What is chemotherapy?

Chemotherapy (chemo) is a treatment that uses anti-cancer drugs to destroy cancer cells, including leukaemia and lymphoma cells. You may have one chemotherapy drug, or you may have more than one. When you are treated with two or more chemotherapy drugs, doctors call it combination chemotherapy.

We have more information about:

The type of chemotherapy you will have depends on:

  • the type of cancer you have
  • the risk of the cancer coming back
  • whether the cancer has spread.

Doctors often use chemotherapy with surgery and radiotherapy.

It can also be used with targeted therapies and hormonal therapies. We have information about targeted therapies and hormonal therapies that is written for people of all ages, not just teenagers and young adults.

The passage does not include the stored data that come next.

Definition _validate_response_prefix (h : FrameHeader) (payload : bytes) : v1 unit :=
  '(raw_status, (reserved, (raw_error, _))) ←
      of_option (unpack_from _RESPONSE_PREFIX payload 0) (Uncaught "struct.error");
  _ ← refuse (negb (reserved =? 0)) "response reserved byte must be zero";
  status ← member raw_status "unknown response status or error code";
  error ← member raw_error "unknown response status or error code";
  let response_error := has (FrameHeader.flags h) FrameFlag.RESPONSE_ERROR in
  _ ← refuse (negb (eqb response_error (bool_decide (status = ResponseStatus.ERROR))))
        "response flag and status disagree";
  refuse (negb (eqb (bool_decide (status = ResponseStatus.OK)) (bool_decide (error = ErrorCode.OK))))
    "response status and error code disagree".

Definition valid_stream_bits : Z := Z.lor StreamMask.ADC StreamMask.GPIO.

Definition _validate_configuration (payload : bytes) (offset : Z) (applied : bool) : v1 unit :=
  '(raw_streams, (raw_source, (raw_checksum, (reserved, (frame_bytes, _))))) ←
      of_option (unpack_from _CONFIGURATION payload (Z.to_nat offset)) (Uncaught "struct.error");
  _ ← refuse (has raw_streams (Z.lnot valid_stream_bits)) "configuration stream mask is invalid";
  source ← member raw_source "configuration contains an unknown enum value";
  checksum ← member raw_checksum "configuration contains an unknown enum value";
  _ ← refuse ((raw_streams =? 0) && negb (bool_decide (source = Source.HARDWARE)))
        "zero-stream configuration requires the hardware source";
  _ ← refuse (bool_decide (checksum = NONE_RESERVED)) "configuration cannot select checksum ID zero";
  _ ← refuse (applied && negb (bool_decide (checksum ∈ SUPPORTED_CHECKSUM_ALGORITHMS)))
        "applied configuration checksum is not enabled";
  _ ← require (bool_decide (checksum ∈ HOST_SUPPORTED_CHECKSUM_ALGORITHMS))
        (UnsupportedChecksumError (int_of checksum));
  _ ← refuse (negb (reserved =? 0)) "configuration reserved byte must be zero";
  refuse (negb (frame_bytes =? DATA_FRAME_BYTES)) "configuration data frame size must be 4096".

(** ** Checksum benchmark *)

Definition _benchmark_vector_bytes (vector : BenchmarkVector) : Z :=
  match vector with
  | BenchmarkVector.EMPTY => 0
  | BenchmarkVector.CANONICAL_123456789 => 9
  | BenchmarkVector.BUFFER_64 => 64
  | BenchmarkVector.BUFFER_512 => 512
  | BenchmarkVector.FRAME_COVERAGE => DATA_FRAME_BYTES - TRAILER_SIZE
  end.

Definition _validate_checksum_benchmark_request (payload : bytes) (offset : Z) : v1 unit :=
  '(raw_checksum, (raw_vector, (raw_region, (raw_cache_state, (batch_count, (iterations_per_batch, _)))))) ←
      of_option (unpack_from _CHECKSUM_BENCHMARK_REQUEST payload (Z.to_nat offset)) (Uncaught "struct.error");
  let unknown := "checksum benchmark contains an unknown enum value"%string in
  checksum ← member raw_checksum unknown;
  vector ← member raw_vector unknown;
  region ← member raw_region unknown;
  cache_state ← member raw_cache_state unknown;
  _ ← refuse (negb (bool_decide (checksum ∈ SUPPORTED_CHECKSUM_ALGORITHMS)))
        "checksum benchmark algorithm is not enabled";
  _ ← refuse (negb ((1 <=? batch_count) && (batch_count <=? CHECKSUM_BENCHMARK_MAX_BATCH_COUNT))
              || negb ((1 <=? iterations_per_batch)
                       && (iterations_per_batch <=? CHECKSUM_BENCHMARK_MAX_ITERATIONS_PER_BATCH)))
        "checksum benchmark repetition count is invalid";
  _ ← refuse (bool_decide (cache_state = BenchmarkCacheState.COLD_INVALIDATED)
              && (negb (bool_decide (region = BenchmarkMemoryRegion.OCRAM_DMA))
                  || bool_decide (vector = BenchmarkVector.EMPTY)))
        "cold-cache benchmark requires nonempty DMA-visible OCRAM";
  let operations := batch_count * iterations_per_batch in
  let processed_bytes := operations * _benchmark_vector_bytes vector in
  refuse ((CHECKSUM_BENCHMARK_MAX_OPERATIONS <? operations)
          || (CHECKSUM_BENCHMARK_MAX_PROCESSED_BYTES <? processed_bytes))
    "checksum benchmark exceeds its duration bound".

(** Lines 602-612: the metrics the device derived from its measurements. *)
Definition expected_metrics (counter_hz target_rate total_cycles processed_bytes : Z) : v1 (Z * Z * Z) :=
  if processed_bytes =? 0 then Ok (0, 0, 0)
  else
    _ ← refuse (total_cycles =? 0) "nonempty benchmark requires measured cycles";
    expected_cpb ← py_div (total_cycles * 65536) processed_bytes;
    bytes_per_second ← py_div (counter_hz * processed_bytes) total_cycles;
    expected_mb_per_second ← py_div (bytes_per_second * 65536) 1000000;
    expected_cpu ← py_div (expected_cpb * target_rate * 100) counter_hz;
    Ok (expected_cpb, expected_mb_per_second, expected_cpu).

Definition _validate_checksum_benchmark_response (payload : bytes) (clock_hz : Z) : v1 unit :=
  _ ← _validate_checksum_benchmark_request payload CHECKSUM_BENCHMARK_RESPONSE_CHECKSUM_ALGORITHM_OFFSET;
  raw_vector ← byte_at payload CHECKSUM_BENCHMARK_RESPONSE_VECTOR_OFFSET;
  vector ← of_option (enum_of raw_vector) (Uncaught "ValueError");
  raw_checksum ← byte_at payload CHECKSUM_BENCHMARK_RESPONSE_CHECKSUM_ALGORITHM_OFFSET;
  checksum ← of_option (enum_of raw_checksum) (Uncaught "ValueError");
  raw_cache_state ← byte_at payload CHECKSUM_BENCHMARK_RESPONSE_CACHE_STATE_OFFSET;
  cache_state ← of_option (enum_of raw_cache_state) (Uncaught "ValueError");
  '(batch_count, (iterations_per_batch, _)) ←
      of_option (unpack_from [U16; U16] payload (Z.to_nat CHECKSUM_BENCHMARK_RESPONSE_BATCH_COUNT_OFFSET))
        (Uncaught "struct.error");
  let operations := batch_count * iterations_per_batch in
  buffer_bytes ← u32_at payload CHECKSUM_BENCHMARK_RESPONSE_BUFFER_BYTES_OFFSET;
  counter_hz ← u32_at payload CHECKSUM_BENCHMARK_RESPONSE_CYCLE_COUNTER_HZ_OFFSET;
  overhead_cycles ← u32_at payload CHECKSUM_BENCHMARK_RESPONSE_TIMER_OVERHEAD_CYCLES_OFFSET;
  code_bytes ← u32_at payload CHECKSUM_BENCHMARK_RESPONSE_IMPLEMENTATION_CODE_BYTES_OFFSET;
  table_bytes ← u32_at payload CHECKSUM_BENCHMARK_RESPONSE_TABLE_BYTES_OFFSET;
  working_ram_bytes ← u32_at payload CHECKSUM_BENCHMARK_RESPONSE_WORKING_RAM_BYTES_OFFSET;
  processed_bytes ← u64_at payload CHECKSUM_BENCHMARK_RESPONSE_PROCESSED_BYTES_OFFSET;
  raw_cycles ← u64_at payload CHECKSUM_BENCHMARK_RESPONSE_RAW_CHECKSUM_CYCLES_OFFSET;
  net_cycles ← u64_at payload CHECKSUM_BENCHMARK_RESPONSE_NET_CHECKSUM_CYCLES_OFFSET;
  cache_setup_cycles ← u64_at payload CHECKSUM_BENCHMARK_RESPONSE_CACHE_SETUP_CYCLES_OFFSET;
  min_batch_cycles ← u32_at payload CHECKSUM_BENCHMARK_RESPONSE_MIN_BATCH_CYCLES_OFFSET;
  max_batch_cycles ← u32_at payload CHECKSUM_BENCHMARK_RESPONSE_MAX_BATCH_CYCLES_OFFSET;
  let expected_table_bytes := if bool_decide (checksum = ADLER32) then 0 else 8192 in
  let expected_buffer_bytes := _benchmark_vector_bytes vector in
  let expected_processed_bytes := operations * expected_buffer_bytes in
  let calibrated_overhead := operations * overhead_cycles in
  reserved ← byte_at payload CHECKSUM_BENCHMARK_RESPONSE_RESERVED_OFFSET;
  _ ← refuse (negb (reserved =? 0) || negb (counter_hz =? clock_hz) || (code_bytes =? 0)
              || negb (table_bytes =? expected_table_bytes) || negb (working_ram_bytes =? 2 * DATA_FRAME_BYTES)
              || negb (buffer_bytes =? expected_buffer_bytes) || negb (processed_bytes =? expected_processed_bytes)
              || (raw_cycles <? calibrated_overhead) || negb (raw_cycles - calibrated_overhead =? net_cycles)
              || (max_batch_cycles <? min_batch_cycles) || (net_cycles <? min_batch_cycles * batch_count)
              || (max_batch_cycles * batch_count <? net_cycles)
              || (negb (bool_decide (cache_state = BenchmarkCacheState.COLD_INVALIDATED))
                  && negb (cache_setup_cycles =? 0)))
        "checksum benchmark measurements are inconsistent";
  target_rate ← u32_at payload CHECKSUM_BENCHMARK_RESPONSE_TARGET_FRAMED_BYTES_PER_SECOND_OFFSET;
  cycles_per_byte_q16 ← u32_at payload CHECKSUM_BENCHMARK_RESPONSE_CYCLES_PER_BYTE_Q16_OFFSET;
  mb_per_second_q16 ← u32_at payload CHECKSUM_BENCHMARK_RESPONSE_MB_PER_SECOND_Q16_OFFSET;
  projected_cpu_q16 ← u32_at payload CHECKSUM_BENCHMARK_RESPONSE_PROJECTED_CPU_PERCENT_Q16_OFFSET;
  _ ← refuse (negb (target_rate =? CHECKSUM_BENCHMARK_TARGET_FRAMED_BYTES_PER_SECOND))
        "checksum benchmark target rate is incompatible";
  metrics ← expected_metrics counter_hz target_rate (net_cycles + cache_setup_cycles) processed_bytes;
  refuse (negb (bool_decide ((cycles_per_byte_q16, mb_per_second_q16, projected_cpu_q16) = metrics)))
    "checksum benchmark derived metrics disagree".

(** ** GPIO clock diagnostic *)

Definition _valid_gpio_clock_selection (rate_hz event_count : Z) : v1 bool :=
  bad ← anyR
    [ Ok (negb ((GPIO_CLOCK_MIN_RATE_HZ <=? rate_hz) && (rate_hz <=? GPIO_CLOCK_PRODUCTION_RATE_HZ)));
      differs (py_mod GPIO_CLOCK_PIT_HZ rate_hz) 0;
      differs (py_mod GPIO_CLOCK_DWT_HZ rate_hz) 0;
      Ok (negb ((GPIO_CLOCK_MIN_EVENT_COUNT <=? event_count) && (event_count <=? GPIO_CLOCK_MAX_EVENT_COUNT))) ];
  if bad : bool then Ok false
  else
    cycles_per_event ← py_div GPIO_CLOCK_DWT_HZ rate_hz;
    let elapsed_cycles := event_count * cycles_per_event in
    let major_count := 2 * event_count + GPIO_CLOCK_DUPLICATE_GUARD_EVENTS in
    Ok ((elapsed_cycles <=? GPIO_CLOCK_MAX_ELAPSED_CYCLES) && (major_count <=? 0x7FFF)).

Definition _validate_gpio_clock_diagnostic_request (payload : bytes) (offset : Z) : v1 unit :=
  '(rate_hz, (event_count, (reserved, _))) ←
      of_option (unpack_from _GPIO_CLOCK_DIAGNOSTIC_REQUEST payload (Z.to_nat offset)) (Uncaught "struct.error");
  _ ← refuse (negb (reserved =? 0)) "GPIO clock diagnostic reserved field must be zero";
  valid ← _valid_gpio_clock_selection rate_hz event_count;
  refuse (negb valid) "GPIO clock diagnostic selection is invalid".

Definition _validate_gpio_clock_diagnostic_response (payload : bytes) (clock_hz : Z) : v1 unit :=
  configured_rate ← u32_at payload GPIO_CLOCK_DIAGNOSTIC_RESPONSE_CONFIGURED_RATE_HZ_OFFSET;
  production_rate ← u32_at payload GPIO_CLOCK_DIAGNOSTIC_RESPONSE_PRODUCTION_RATE_HZ_OFFSET;
  pit_clock ← u32_at payload GPIO_CLOCK_DIAGNOSTIC_RESPONSE_PIT_CLOCK_HZ_OFFSET;
  pit_load ← u32_at payload GPIO_CLOCK_DIAGNOSTIC_RESPONSE_PIT_LOAD_VALUE_OFFSET;
  requested_events ← u32_at payload GPIO_CLOCK_DIAGNOSTIC_RESPONSE_REQUESTED_EVENT_COUNT_OFFSET;
  scheduled_events ← u32_at payload GPIO_CLOCK_DIAGNOSTIC_RESPONSE_SCHEDULED_EVENT_COUNT_OFFSET;
  samples ← u32_at payload GPIO_CLOCK_DIAGNOSTIC_RESPONSE_DMA_SAMPLE_COUNT_OFFSET;
  dwt_hz ← u32_at payload GPIO_CLOCK_DIAGNOSTIC_RESPONSE_DWT_COUNTER_HZ_OFFSET;
  elapsed_cycles ← u32_at payload GPIO_CLOCK_DIAGNOSTIC_RESPONSE_DWT_ELAPSED_CYCLES_OFFSET;
  error_flags ← u32_at payload GPIO_CLOCK_DIAGNOSTIC_RESPONSE_HARDWARE_ERROR_FLAGS_OFFSET;
  citer ← u16_at payload GPIO_CLOCK_DIAGNOSTIC_RESPONSE_TCD_CITER_FINAL_OFFSET;
  biter ← u16_at payload GPIO_CLOCK_DIAGNOSTIC_RESPONSE_TCD_BITER_OFFSET;
  selection_valid ← _valid_gpio_clock_selection configured_rate requested_events;
  let expected_major_count := 2 * requested_events + GPIO_CLOCK_DUPLICATE_GUARD_EVENTS in
  let unarmed_errors := Z.lor GpioClockError.DWT_UNAVAILABLE GpioClockError.RESOURCE_BUSY in
  let configuration_was_armed := Z.land error_flags unarmed_errors =? 0 in
  expected_scheduled ←
    (if selection_valid && (dwt_hz =? clock_hz) then
       cycles_per_event ← py_div clock_hz configured_rate; py_div elapsed_cycles cycles_per_event
     else Ok 0);
  bad ← anyR
    [ Ok (negb selection_valid);
      Ok (negb (production_rate =? GPIO_CLOCK_PRODUCTION_RATE_HZ));
      Ok (negb (pit_clock =? GPIO_CLOCK_PIT_HZ));
      (period ← py_div GPIO_CLOCK_PIT_HZ configured_rate; Ok (negb (pit_load =? period - 1)));
      Ok (has error_flags (Z.lnot KNOWN_GPIO_CLOCK_ERROR_MASK));
      Ok (configuration_was_armed
          && (negb (biter =? expected_major_count) || (biter <? citer) || negb (samples =? biter - citer)));
      Ok ((dwt_hz =? clock_hz) && negb (scheduled_events =? expected_scheduled));
      Ok ((error_flags =? 0)
          && (negb (dwt_hz =? clock_hz) || (elapsed_cycles =? 0)
              || (GPIO_CLOCK_COUNT_TOLERANCE <? Z.abs (scheduled_events - requested_events))
              || (GPIO_CLOCK_COUNT_TOLERANCE <? Z.abs (samples - scheduled_events)))) ];
  refuse bad "GPIO clock diagnostic evidence is inconsistent".

(** ** GPIO capture diagnostic *)

Definition _validate_gpio_capture_diagnostic_response (payload : bytes) : v1 unit :=
  raw_mode ← byte_at payload GPIO_CAPTURE_DIAGNOSTIC_RESPONSE_MODE_OFFSET;
  _ ← member (A:=GpioCaptureDiagnosticMode) raw_mode "GPIO capture diagnostic mode is unknown";
  flags ← u32_at payload GPIO_CAPTURE_DIAGNOSTIC_RESPONSE_DIAGNOSTIC_FLAGS_OFFSET;
  errors ← u32_at payload GPIO_CAPTURE_DIAGNOSTIC_RESPONSE_HARDWARE_ERROR_FLAGS_OFFSET;
  captured ← u64_at payload GPIO_CAPTURE_DIAGNOSTIC_RESPONSE_DMA_SAMPLES_CAPTURED_OFFSET;
  retained ← u32_at payload GPIO_CAPTURE_DIAGNOSTIC_RESPONSE_COMPLETE_SAMPLES_RETAINED_OFFSET;
  analyzed ← u32_at payload GPIO_CAPTURE_DIAGNOSTIC_RESPONSE_SAMPLES_ANALYZED_OFFSET;
  limit ← u32_at payload GPIO_CAPTURE_DIAGNOSTIC_RESPONSE_ANALYSIS_SAMPLE_LIMIT_OFFSET;
  let output_permitted := GpioCaptureDiagnosticFlag.OUTPUT_DRIVE_PERMITTED in
  let output_exercised := GpioCaptureDiagnosticFlag.OUTPUT_DRIVE_EXERCISED in
  let above_2 offset := (value ← byte_at payload offset; Ok (2 <? value)) in
  bad ← anyR
    [ above_2 GPIO_CAPTURE_DIAGNOSTIC_RESPONSE_METADATA_KIND_OFFSET;
      above_2 GPIO_CAPTURE_DIAGNOSTIC_RESPONSE_DRIVE_SAFETY_OFFSET;
      above_2 GPIO_CAPTURE_DIAGNOSTIC_RESPONSE_STIMULUS_KIND_OFFSET;
      differs (u16_at payload GPIO_CAPTURE_DIAGNOSTIC_RESPONSE_RESERVED_1_OFFSET) 0;
      differs (byte_at payload GPIO_CAPTURE_DIAGNOSTIC_RESPONSE_RESERVED_2_OFFSET) 0;
      Ok (has errors (Z.lnot KNOWN_GPIO_CAPTURE_ERROR_MASK));
      Ok (has flags (Z.lnot KNOWN_GPIO_CAPTURE_DIAGNOSTIC_FLAG_MASK));
      Ok (negb (has flags GpioCaptureDiagnosticFlag.AVAILABLE));
      Ok (captured <? retained);
      Ok (retained <? analyzed);
      Ok (limit <? analyzed);
      Ok (negb ((0 <? limit) && (limit <=? GPIO_SAMPLES_PER_FRAME)));
      Ok (has flags output_exercised && negb (has flags output_permitted)) ];
  refuse bad "GPIO capture diagnostic evidence is inconsistent".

Doctors use chemotherapy in different ways:

  • As the main treatment for cancers such as lymphoma and leukaemia.
  • Before surgery or radiotherapy, to shrink a cancer and make it easier to treat.
  • After surgery or radiotherapy, to reduce the risk of a cancer coming back.
  • At the same time as radiotherapy, to make that treatment work better. This is called chemoradiation.
  • To try to control the cancer and reduce any symptoms.

How does it work?

Chemotherapy works by killing cancer cells when they are dividing and growing. Most chemotherapy drugs travel through the blood. This means that they can reach cancer cells anywhere in the body. Different chemotherapy drugs work in different ways. Doctors often use a combination of chemotherapy drugs.

Chemotherapy also affects healthy cells when they are dividing and growing. This is what causes side effects. These side effects usually go away when treatment ends, but sometimes side effects can happen after treatment.